This article will simulate a data warehouse system with user data, product data, and order data. Create a multi-dimensional dataset based on the data structure and process it incrementally.
The incremental approach is to consider the growth of data in fact tables. Assuming that it will grow to several billion in the future, full processing will become unrealistic, therefore, the solution focuses on the incremental processing of multi-dimensional datasets.
The key to incremental processing of multi-dimensional datasets is to divide fact data into two parts: an incremental fact table and a historical fact table. For the first time, a multi-dimensional dataset processes data in a historical fact table, each Periodic processing in the future is to process the data in the incremental table.
The and Visual Studio mentioned in this article are both version 2008 and Version 2005 are also applicable.
Data hypothesis: A User table, a product table, an order table, and who bought the order. The demand for multi-dimensional dataset statistics is to count who bought what according to the order.
First, create a data warehouse and create a bidemo library under the Data Engine.
Next, create a user table with the following structure:
There are also product tables:
As well as historical order tables and incremental order tables, their structures are the same:
For testing convenience, we add some test data to the user table:
Then add some test data to the product table.

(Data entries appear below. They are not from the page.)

(* ===== verification/Deflate.v ===== *)
(** * DEFLATE ([rustlavel-http/src/compression/deflate.rs])

    The block layer: the length and distance tables, inflating stored, fixed
    and dynamic blocks, and compressing with the three ways to write a block.
    The main theorem: inflating what [compress] wrote gives the input back. *)

From S2P Require Import Prelude Bits Huffman Lz77.

Module Deflate.
Import Bits Huffman Lz77.

(** ** Tables *)

Definition DEFAULT_MAX_OUTPUT : Z := 256 * 1024 * 1024.
Definition LITLEN_SYMBOLS : nat := 286.
Definition END_OF_BLOCK : nat := 256.
Definition DIST_SYMBOLS : nat := 30.
Definition CODE_LENGTH_SYMBOLS : nat := 19.

Definition LENGTH_BASE : list nat :=
  [3; 4; 5; 6; 7; 8; 9; 10; 11; 13; 15; 17; 19; 23; 27; 31; 35; 43; 51; 59; 67; 83; 99; 115; 131;
   163; 195; 227; 258]%nat.
Definition LENGTH_EXTRA : list nat :=
  [0; 0; 0; 0; 0; 0; 0; 0; 1; 1; 1; 1; 2; 2; 2; 2; 3; 3; 3; 3; 4; 4; 4; 4; 5; 5; 5; 5; 0]%nat.
Definition DIST_BASE : list Z :=
  [1; 2; 3; 4; 5; 7; 9; 13; 17; 25; 33; 49; 65; 97; 129; 193; 257; 385; 513; 769; 1025; 1537;
   2049; 3073; 4097; 6145; 8193; 12289; 16385; 24577].
Definition DIST_EXTRA : list nat :=
  [0; 0; 0; 0; 1; 1; 2; 2; 3; 3; 4; 4; 5; 5; 6; 6; 7; 7; 8; 8; 9; 9; 10; 10; 11; 11; 12; 12; 13; 13]%nat.
Definition CODE_LENGTH_ORDER : list nat :=
  [16; 17; 18; 0; 8; 7; 9; 6; 10; 5; 11; 4; 12; 3; 13; 2; 14; 1; 15]%nat.

(** The walk over the base table that fills [LENGTH_CODE]: the inner loop is
    bounded by the span of a code. *)
Fixpoint fill_code (span length code : nat) (table : list nat) : list nat :=
  match span with
  | O => table
  | S span =>
      if (length <=? MAX_MATCH)%nat then
        fill_code span (S length) code (<[(length - MIN_MATCH)%nat := code]> table)
      else table
  end.

Definition build_length_codes : list nat :=
  fold_left (fun table code => fill_code (2 ^ at_ LENGTH_EXTRA code) (at_ LENGTH_BASE code) code table)
    (seq 0 (length LENGTH_BASE)) (repeat 0%nat (MAX_MATCH - MIN_MATCH + 1)).
Definition LENGTH_CODE : list nat := Eval vm_compute in build_length_codes.

Definition length_code (len : nat) : nat := at_ LENGTH_CODE (len - MIN_MATCH).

As for fact tables, it is unrealistic to manually add Test Data. Therefore, a program is written here to add test data using random numbers:
The code of this program can be found in this article. The generated data is basically as follows:
By now, the data structure and data of the test have been prepared, which is equivalent to a small data warehouse.
Next, create a bi solution in Visual Studio. The solution is divided into an SSIS project and an SSAs project.

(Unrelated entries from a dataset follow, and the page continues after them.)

Lemma number_literal_yields s i b :
  byte (s_text s) i = Some b -> is_digit b || (b =? 45) = true ->
  yields (fun x => (i < x.2)%nat) (number_literal s i).
Proof.
  intros E Hb. unfold number_literal. destruct (Decimal.parse_f64 _) as [x|]; [|apply span_error_yields]. cbn.
  case_bool_decide as H45; [lia|]. rewrite Nat.add_0_r, (drop_byte _ _ _ E).
  pose proof (run_of_pos number_byte b (drop (S i) (s_text s))) as Hr. unfold number_byte at 1 in Hr.
  assert (Hd : is_digit b = true). { destruct (is_digit b); [done|]. apply Z.eqb_eq in Hb. subst. by rewrite E in H45. }
  rewrite Hd in Hr. specialize (Hr eq_refl). lia.
Qed.

Lemma token_at_yields s i b : byte (s_text s) i = Some b -> yields (fun x => (i < x.2)%nat) (token_at s i b).
Proof.
  intros E. unfold token_at. destruct (_ || (b =? 13)); [cbn; lia|]. destruct ((b =? 34) || (b =? 39)).
  { apply byte_lt in E. eapply yields_bind; [apply string_loop_yields; lia|]. intros [v j] Hj. done. }
  destruct (is_digit b || _) eqn:Ed.
  { eapply yields_bind; [apply (number_literal_yields _ _ _ E)|intros [v j] Hj; done].
    destruct (is_digit b); [done|]. cbn in *. by destruct (b =? 45). }
  destruct (is_letter b || (b =? 95)) eqn:El.
  { destruct (_ || double_dot _); [apply span_error_yields|]. cbn. rewrite (drop_byte _ _ _ E).
    pose proof (run_of_pos word_byte b (drop (S i) (s_text s))) as Hr. unfold word_byte at 1 in Hr.
    destruct (is_letter b); [specialize (Hr eq_refl); lia|]. cbn in El. rewrite El in Hr.
    destruct (is_digit b); specialize (Hr eq_refl); lia. }
  repeat (case_match; try apply span_error_yields; try (cbn; lia)).
Qed.

Lemma tokenize_loop_answers s fuel : forall i tokens,
  (length (s_text s) <= fuel + i)%nat -> answers (tokenize_loop fuel s i tokens).
Proof.
  induction fuel as [|fuel IH]; intros i tokens Hf; cbn [tokenize_loop];
    (destruct (byte (s_text s) i) as [b|] eqn:E; [|done]).
  { apply byte_lt in E. lia. }
  pose proof (token_at_yields s i b E) as Ht. destruct (token_at s i b) as [[t j]|e]; [|by intros [= ->]].
  cbn in Ht. apply IH. lia.
Qed.

Lemma tokenize_answers s : yields (fun _ => True) (ViewExpr.tokenize s).
Proof. apply answers_yields, tokenize_loop_answers. lia. Qed.

Lemma expect_end_yields s c : yields (fun _ => True) (expect_end s c).
Proof. destruct c as [|[t at_] c]; [done|]. apply span_error_yields. Qed.

Lemma parse_yields s : yields (fun _ => True) (parse s).
Proof.
  unfold parse. eapply yields_bind; [apply tokenize_answers|]. intros c _.
  eapply yields_bind; [apply answers_yields, expression_answers|]. intros [e r] _.
  eapply yields_bind; [apply expect_end_yields|done].
Qed.

Lemma parse_arguments_yields s : yields (fun _ => True) (parse_arguments s).
Proof.
  unfold parse_arguments. eapply yields_bind; [apply tokenize_answers|]. intros c _.
  apply (yields_bind (fun _ => True)).
  - destruct c as [|t c]; [done|]. apply answers_yields, arguments_answer; cbn; lia.
  - intros [es r] _. eapply yields_bind; [apply expect_end_yields|done].
Qed.

Lemma parse_foreach_yields s : yields (fun _ => True) (parse_foreach s).
Proof.
  unfold parse_foreach. eapply yields_bind; [apply tokenize_answers|]. intros c _.
  eapply yields_bind; [apply answers_yields, expression_answers|]. intros [e r] _.
  apply (yields_bind (fun _ => True)); [repeat case_match; first [done|apply span_error_yields]|]. intros r' _.
  apply (yields_bind (fun _ => True)); [repeat case_match; first [done|apply span_error_yields]|]. intros [b r''] _.
  eapply yields_bind; [apply expect_end_yields|done].
Qed.

(** ** Template tokens *)

Section lexer.
Context (file source : list Z).

Lemma skip_loop_ge fuel quote : forall i, (i <= skip_loop source fuel quote i)%nat.
Proof.
  induction fuel as [|fuel IH]; intros i; cbn [skip_loop]; [lia|]. destruct (byte source i) as [b|]; [|lia].
  destruct (b =? 92); [pose proof (IH (i + 2)%nat); lia|]. destruct (b =? quote); [lia|].
  pose proof (IH (S i)). lia.
Qed.

Lemma skip_string_gt i : (i < skip_string source i)%nat.
Proof. unfold skip_string. pose proof (skip_loop_ge (length source) (default 0 (byte source i)) (S i)). lia. Qed.

Lemma find_loop_ge close quoted fuel : forall i j, find_loop source fuel close i quoted = Some j -> (i <= j)%nat.
Proof.
  induction fuel as [|fuel IH]; intros i j; cbn [find_loop]; [done|]. destruct (byte source i) as [b|]; [|done].
  destruct (quoted && is_quote b); [intros H; apply IH in H; pose proof (skip_string_gt i); lia|].
  destruct (starts_with _ _); [intros [= ->]; lia|]. intros H. apply IH in H. lia.
Qed.

Lemma find_close_yields close from quoted opener :
  yields (fun i => (from <= i)%nat) (find_close file source close from quoted opener).
Proof.
  unfold find_close. destruct (find_loop _ _ _ _ _) eqn:E; [by apply find_loop_ge in E|apply lex_error_yields].
Qed.

Lemma paren_loop_ge fuel : forall depth i j, paren_loop source fuel depth i = Some j -> (i <= j)%nat.
Proof.
  induction fuel as [|fuel IH]; intros depth i j; cbn [paren_loop]; [done|]. destruct (byte source i) as [b|]; [|done].
  destruct (is_quote b); [intros H; apply IH in H; pose proof (skip_string_gt i); lia|].
  destruct (b =? 40); [intros H; apply IH in H; lia|]. destruct (b =? 41); [|intros H; apply IH in H; lia].
  destruct (depth - 1 =? 0)%nat; [intros [= ->]; lia|]. intros H. apply IH in H. lia.
Qed.

Lemma matching_paren_yields open : yields (fun i => (open <= i)%nat) (matching_paren file source open).
Proof.
  unfold matching_paren. destruct (paren_loop _ _ _ _) eqn:E; [by apply paren_loop_ge in E|apply lex_error_yields].
Qed.

Lemma line_end_ge offset i : line_end source offset = Some i -> (offset <= i)%nat.
Proof. unfold line_end. repeat case_match; intros [= <-]; lia. Qed.

Lemma echo_yields st open close escaped :
  (0 < open)%nat -> yields (fun st' => (pos st < pos st')%nat) (echo file source st open close escaped).
Proof.
  intros Ho. unfold echo. eapply yields_bind; [apply find_close_yields|]. intros i Hi. cbn in *. lia.
Qed.

Lemma directive_yields st :
  yields (fun d => match d with Some st' => (pos st < pos st')%nat | None => True end) (directive file source st).
Proof.
  unfold directive. destruct (_ || _); [apply lex_error_yields|]. destruct (negb _ && negb _); [done|].
  set (end_ := (S (pos st) + _)%nat).
  apply (yields_bind (fun x => (end_ <= x.2)%nat)).
  - destruct (bool_decide _); [|cbn; lia]. destruct (negb _); [apply lex_error_yields|].
    eapply yields_bind; [apply matching_paren_yields|]. intros c Hc. cbn in *. lia.
  - intros [[args aoff] after] Ha. cbn in Ha.
    assert (Hend : (pos st < end_)%nat) by (unfold end_; lia).
    destruct (if _ && _ then line_end source after else None) as [next|] eqn:E.
    + assert (after <= next)%nat by (destruct (_ && _); [by apply line_end_ge|done]). cbn. lia.
    + cbn. lia.
Qed.

Lemma lex_step_yields st :
  (pos st < length source)%nat -> yields (fun st' => (pos st < pos st')%nat) (lex_step file source st).
Proof.
  intros Hp. unfold lex_step. destruct (negb (_ =? 0)%nat) eqn:En.
  { cbn. apply negb_true_iff, Nat.eqb_neq in En. lia. }
  destruct (starts_with _ (lit "{{--")).
  { eapply yields_bind; [apply find_close_yields|]. intros i Hi. cbn in *. lia. }
  destruct (starts_with _ (lit "{!!")); [apply echo_yields; lia|].
  destruct (starts_with _ (lit "{{")); [apply echo_yields; lia|].
  destruct (starts_with _ (lit "@@")); [cbn; lia|]. destruct (starts_with _ (lit "@{{")); [cbn; lia|].
  apply (yields_bind (fun d => match d with Some st' => (pos st < pos st')%nat | None => True end)).
  - destruct (starts_with _ (lit "@")); [apply directive_yields|done].
  - intros [st'|] Hd; cbn; lia.
Qed.

Lemma lex_loop_yields fuel : forall st,
  (length source <= fuel + pos st)%nat -> yields (fun _ => True) (lex_loop file source fuel st).
Proof.
  induction fuel as [|fuel IH]; intros st Hf; cbn [lex_loop].
  { destruct (Nat.ltb_spec (pos st) (length source)); [lia|done]. }
  destruct (Nat.ltb_spec (pos st) (length source)); [|done].
  eapply yields_bind; [by apply lex_step_yields|]. intros st' Hs. cbn in Hs. apply IH. lia.
Qed.

(** ** Blocks *)

(** A parser of blocks that answers on short inputs and takes no tokens back. *)
Definition shrinks {A} (st : State) : (A * State) -> Prop := fun x => (length (tokens x.2) <= length (tokens st))%nat.

Definition total_below (n : nat) (blk : State -> result Error (list Node * State)) : Prop :=
  forall st, (length (tokens st) < n)%nat -> yields (shrinks st) (blk st).

Lemma literal_yields e s name : yields (fun _ => True) (literal e s name).
Proof. unfold literal. repeat case_match; first [done|apply span_error_yields]. Qed.

Lemma template_name_yields s name : yields (fun _ => True) (template_name s name).
Proof.
  unfold template_name. eapply yields_bind; [apply parse_arguments_yields|]. intros args _.
  case_match; [apply span_error_yields|apply literal_yields].
Qed.

Lemma close_yields opener closer offset st :
  yields (fun st' => (length (tokens st') <= length (tokens st))%nat) (close file source opener closer offset st).
Proof.
  unfold close. destruct (tokens st) as [|[]] eqn:E; try apply lex_error_yields.
  case_bool_decide; [cbn; lia|apply lex_error_yields].
Qed.

Lemma name_value_pairs_yields s m l : yields (fun _ => True) (name_value_pairs s m l).
Proof.
  induction l as [l IH] using list_length_ind. destruct l as [|e1 [|e2 l]]; [done|by destruct e1|].
  destruct e1; cbn [name_value_pairs]; try apply span_error_yields.
  eapply yields_bind; [apply IH; cbn; lia|done].
Qed.

Lemma lang_yields s : yields (fun _ => True) (lang s).
Proof.
  unfold lang. eapply yields_bind; [apply parse_arguments_yields|]. intros args _.
  eapply yields_bind; [apply literal_yields|]. intros key _. case_match; [apply span_error_yields|].
  eapply yields_bind; [apply name_value_pairs_yields|done].
Qed.

Lemma route_yields s : yields (fun _ => True) (route s).
Proof.
  unfold route. eapply yields_bind; [apply parse_arguments_yields|]. intros args _.
  eapply yields_bind; [apply literal_yields|]. intros key _. case_match; [apply span_error_yields|].
  eapply yields_bind; [apply name_value_pairs_yields|done].
Qed.

Lemma yield_section_yields s : yields (fun _ => True) (yield_section s).
Proof.
  unfold yield_section. eapply yields_bind; [apply parse_arguments_yields|]. intros args _.
  case_match; [apply span_error_yields|]. eapply yields_bind; [apply literal_yields|done].
Qed.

To create a data source and Data Source view under the SSAS project, you must note that the fact table uses a historical table instead of an incremental table, even though it does not have data.

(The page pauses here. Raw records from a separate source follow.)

(* ===== verification/Cbor.v ===== *)
(** * CBOR ([rustlavel-webauthn/src/cbor.rs])

    The canonical encoding authenticators use: a decoder that is strict about
    lengths, nesting and repeated keys, and an encoder with shortest arguments
    and length-first key order. A [BTreeMap] is the list of its entries in key
    order. *)

From S2P Require Import Prelude Text F64 Json JsonText.

Module Cbor.

Inductive CborKey :=
  | KInt (n : Z)
  | KText (t : list Z).

Inductive Cbor :=
  | Unsigned (n : Z)
  | Negative (n : Z)
  | Bytes (b : list Z)
  | Text (t : list Z)
  | Array (items : list Cbor)
  | Map (entries : list (CborKey * Cbor))
  | Bool (b : bool)
  | Null.

#[export] Instance CborKey_eq_dec : EqDecision CborKey.
Proof. solve_decision. Defined.

(** The derived order: integers before texts. *)
Definition key_ltb (a b : CborKey) : bool :=
  match a, b with
  | KInt x, KInt y => x <? y
  | KInt _, KText _ => true
  | KText _, KInt _ => false
  | KText x, KText y => JsonText.key_lt x y
  end.

(** ** Accessors *)

Definition as_bytes (v : Cbor) : option (list Z) := match v with Bytes b => Some b | _ => None end.
Definition as_text (v : Cbor) : option (list Z) := match v with Text t => Some t | _ => None end.
Definition as_i64 (v : Cbor) : option Z :=
  match v with
  | Unsigned n => if n <=? i64_max then Some n else None
  | Negative n => Some n
  | _ => None
  end.
Fixpoint entry (k : CborKey) (m : list (CborKey * Cbor)) : option Cbor :=
  match m with
  | [] => None
  | (k', v) :: m => if bool_decide (k' = k) then Some v else entry k m
  end.
Definition get (key : list Z) (v : Cbor) : option Cbor := match v with Map m => entry (KText key) m | _ => None end.
Definition get_int (key : Z) (v : Cbor) : option Cbor := match v with Map m => entry (KInt key) m | _ => None end.

(** ** Encoding *)

Definition head (major argument : Z) : list Z :=
  let major := Z.shiftl major 5 in
  if argument <=? 23 then [Z.lor major argument]
  else if argument <=? 255 then [Z.lor major 24; argument]
  else if argument <=? 65535 then Z.lor major 25 :: to_be_bytes 2 argument
  else if argument <=? 4294967295 then Z.lor major 26 :: to_be_bytes 4 argument
  else Z.lor major 27 :: to_be_bytes 8 argument.

Definition negative_argument (n : Z) : Z := u64 (Z.max (-1 - n) 0).

Definition write_key (k : CborKey) : list Z :=
  match k with
  | KInt n => if 0 <=? n then head 0 n else head 1 (negative_argument n)
  | KText t => head 3 (Z.of_nat (length t)) ++ t
  end.

(** [canonical_key_order] is not [Greater]. *)
Definition canonical_le (a b : list Z) : bool :=
  (length a <? length b)%nat || ((length a =? length b)%nat && negb (JsonText.key_lt b a)).

Fixpoint to_bytes (v : Cbor) : list Z :=
  match v with
  | Unsigned n => head 0 n
  | Negative n => head 1 (negative_argument n)
  | Bytes b => head 2 (Z.of_nat (length b)) ++ b
  | Text t => head 3 (Z.of_nat (length t)) ++ t
  | Array items => head 4 (Z.of_nat (length items)) ++ concat (map to_bytes items)
  | Map m =>
      let entries := map (fun e => (write_key e.1, to_bytes e.2)) m in
      head 5 (Z.of_nat (length m)) ++
      concat (map (fun e => e.1 ++ e.2) (stable_sort (fun a b => canonical_le a.1 b.1) entries))
  | Bool b => [Z.lor 244 (if b then 1 else 0)]
  | Null => [246]
  end.

(** ** Decoding *)

Inductive CborError :=
  | Trailing (n : nat)
  | TooDeep
  | NegativeTooLarge
  | NotUtf8
  | DuplicateKey
  | BadSimple (extra : Z)
  | BadMajor (major : Z)
  | KeyTooLarge
  | BadKey (v : Cbor)
  | Indefinite
  | Reserved (extra : Z)
  | TooMany (claimed : Z) (remaining : nat)
  | LengthOverflow
  | PastEnd (n : Z)
  | EndOfValue
  | EndOfNumber.

Definition MAX_DEPTH : nat := 16.

Section Decoder.
Context (input : list Z).

(** The decoder's position is what has been read of [input]. *)
Definition position (rest : list Z) : Z := Z.of_nat (length input - length rest).

Definition read_byte (rest : list Z) : result CborError (Z * list Z) :=
  match rest with b :: rest => Ok (b, rest) | [] => Err EndOfValue end.

Definition fixed (n : nat) (rest : list Z) : result CborError (Z * list Z) :=
  if (length rest <? n)%nat then Err EndOfNumber else Ok (from_be_bytes (take n rest), drop n rest).

Definition argument (extra : Z) (rest : list Z) : result CborError (Z * list Z) :=
  if extra <=? 23 then Ok (extra, rest)
  else if extra =? 24 then read_byte rest
  else if extra =? 25 then fixed 2 rest
  else if extra =? 26 then fixed 4 rest
  else if extra =? 27 then fixed 8 rest
  else if extra =? 31 then Err Indefinite
  else Err (Reserved extra).

Definition count (extra : Z) (rest : list Z) : result CborError (nat * list Z) :=
  let? (claimed, rest) := argument extra rest in
  if Z.of_nat (length rest) <? claimed then Err (TooMany claimed (length rest)) else Ok (Z.to_nat claimed, rest).

Definition take_string (extra : Z) (rest : list Z) : result CborError (list Z * list Z) :=
  let? (n, rest) := argument extra rest in
  if usize_max <? position rest + n then Err LengthOverflow
  else if Z.of_nat (length rest) <? n then Err (PastEnd n)
  else Ok (take (Z.to_nat n) rest, drop (Z.to_nat n) rest).

Fixpoint repeat_value (value : list Z -> result CborError (Cbor * list Z)) (n : nat) (rest : list Z)
    : result CborError (list Cbor * list Z) :=
  match n with
  | O => Ok ([], rest)
  | S n => let? (v, rest) := value rest in let? (vs, rest) := repeat_value value n rest in Ok (v :: vs, rest)
  end.

Definition to_key (v : Cbor) : result CborError CborKey :=
  match v with
  | Unsigned n => if n <=? i64_max then Ok (KInt n) else Err KeyTooLarge
  | Negative n => Ok (KInt n)
  | Text t => Ok (KText t)
  | other => Err (BadKey other)
  end.

(** [BTreeMap::insert] of a key that is not there. *)
Fixpoint insert_entry (k : CborKey) (v : Cbor) (m : list (CborKey * Cbor)) : list (CborKey * Cbor) :=
  match m with
  | [] => [(k, v)]
  | (k', v') :: r => if key_ltb k k' then (k, v) :: m else (k', v') :: insert_entry k v r
  end.

Fixpoint repeat_entry (value : list Z -> result CborError (Cbor * list Z)) (n : nat) (m : list (CborKey * Cbor))
    (rest : list Z) : result CborError (list (CborKey * Cbor) * list Z) :=
  match n with
  | O => Ok (m, rest)
  | S n =>
      let? (k, rest) := value rest in
      let? k := to_key k in
      let? (v, rest) := value rest in
      match entry k m with
      | Some _ => Err DuplicateKey
      | None => repeat_entry value n (insert_entry k v m) rest
      end
  end.

(** [room] is how many levels may still be opened, [MAX_DEPTH + 1 - depth]. *)
Fixpoint value (room : nat) (rest : list Z) : result CborError (Cbor * list Z) :=
  match room with
  | O => Err TooDeep
  | S room =>
      let? (initial, rest) := read_byte rest in
      let major := Z.shiftr initial 5 in
      let extra := Z.land initial 31 in
      if major =? 0 then let? (n, rest) := argument extra rest in Ok (Unsigned n, rest)
      else if major =? 1 then
        let? (n, rest) := argument extra rest in
        if n <=? i64_max then Ok (Negative (-1 - n), rest) else Err NegativeTooLarge
      else if major =? 2 then let? (b, rest) := take_string extra rest in Ok (Bytes b, rest)
      else if major =? 3 then
        let? (t, rest) := take_string extra rest in
        if utf8_valid t then Ok (Text t, rest) else Err NotUtf8
      else if major =? 4 then
        let? (n, rest) := count extra rest in
        let? (items, rest) := repeat_value (value room) n rest in Ok (Array items, rest)
      else if major =? 5 then
        let? (n, rest) := count extra rest in
        let? (m, rest) := repeat_entry (value room) n [] rest in Ok (Map m, rest)
      else if major =? 7 then
        if extra =? 20 then Ok (Bool false, rest)
        else if extra =? 21 then Ok (Bool true, rest)
        else if (extra =? 22) || (extra =? 23) then Ok (Null, rest)
        else Err (BadSimple extra)
      else Err (BadMajor major)
  end.
End Decoder.

Definition parse_prefix (input : list Z) : result CborError (Cbor * nat) :=
  let? (v, rest) := value input (S MAX_DEPTH) input in Ok (v, (length input - length rest)%nat).

Definition parse (input : list Z) : result CborError Cbor :=
  let? (v, rest) := value input (S MAX_DEPTH) input in
  match rest with [] => Ok v | _ => Err (Trailing (length rest)) end.

Example cbor_runs :
  let v := Map [(KInt (-2), Bytes [1; 2]); (KInt 1, Unsigned 500); (KText (lit "fmt"), Array [Null; Bool true; Negative (-300)])] in
  to_bytes v = [163; 1; 25; 1; 244; 33; 66; 1; 2; 99; 102; 109; 116; 131; 246; 245; 57; 1; 43] /\
  parse (to_bytes v) = Ok v /\ parse [162; 1; 2; 24; 1; 3] = Err DuplicateKey /\
  parse [24; 5] = Ok (Unsigned 5) /\ parse [155; 255; 255; 255; 255; 255; 255; 255; 255] = Err (TooMany (2 ^ 64 - 1) 0).
Proof. vm_compute. split_and!; reflexivity. Qed.

End Cbor.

First, create a data source, connect to the database you just created, and define the relationship in the data source view, such:
Then, create a multi-dimensional dataset Based on the Data Source view. You need to select the History Table for the measurement and the user and product tables for the dimension.
Finally, deploy the multi-dimensional dataset. You only need to deploy it here. You do not need to process it. The processing task will be processed in the future SSIS package.
The following describes the SSIS project. Create four task modules in the SSIS package. The types are as follows:
The first two cube processing modules are used to process multidimensional datasets. Data streams are used to import incremental fact table data to historical fact tables. Finally, an SQL task is executed to delete the data in the incremental table.
Two multi-dimensional dataset modules, the first one is dedicated to processing dimensions, and the second one is processing cubes. Here, we need to put the Multidimensional Dataset dimension processing in front of each other because, in my experience, although all the multidimensional datasets are processed, the newly added dimension data is not aggregated into it, therefore, you need to put it in front of it.
(Remark: I have never understood this topic very well. It is reasonable to say that since it is all handled, how can I not even deal with the dimension? I still need to submit a ticket)
The following is the dimension processing module. On the page, select a dimension.
Then the cube processing module, such.
Then, specify the incremental update table and configure the incremental update table. Here, specify the incremental table.
After the multi-dimensional dataset is processed, you can put the incremental table data into the history table to ensure that the data added to the next day is incremental data.
It should be noted that in actual operation, it is necessary to ensure that no data occurs in the business system during the Bi processing process, otherwise it will cause data omission and lead to inequality. Therefore, Bi is generally processed in the early morning.
Next is the data flow module in step 3. The main task of this part is to transfer the incremental table data to the historical table.
The last SQL task is a delete or truncate table task, which clears the data in the incremental table.
The final task process is as follows:
Run the package, as shown in:
After successful execution, open the history table and you can find that the data is already in it, and the data in the incremental table does not exist.
Query the multi-dimensional dataset and you can see that the new data is aggregated to it.
The Pivot table above clearly shows who bought the product.
Run rubbish again to add several pieces of data to the incremental table, and then run the SSIS package again. You can find that the new data has been aggregated into the multi-dimensional data set. Note that the processing method is incremental.
The data structure model mentioned in this article is very simple. It mainly introduces the process and method of multi-dimensional dataset processing, focuses on the incremental part of the solution, and issues needing attention. I hope that some brothers who know better ways can discuss and discuss them together.
Download related databases, project files, and programs mentioned in this Article
FAQ:
1. How does incremental data come from?
I personally think this should be done with the business system, such as adding triggers. You can also use the timestamp to extract data from the business system.
2. What should I do if there are any updates or deletions?
Generally, a measurement value bit is added to the scheme mentioned in this article and marked as 1 to indicate the addition. A deleted record is actually added with the same record and expressed as-1. Two records are added for an update. The value of-1 indicates that the record is deleted. The value of 1 indicates that the modified record is deleted, time stamps are used to mark the modified records. This identifier is used as a measurement for statistics.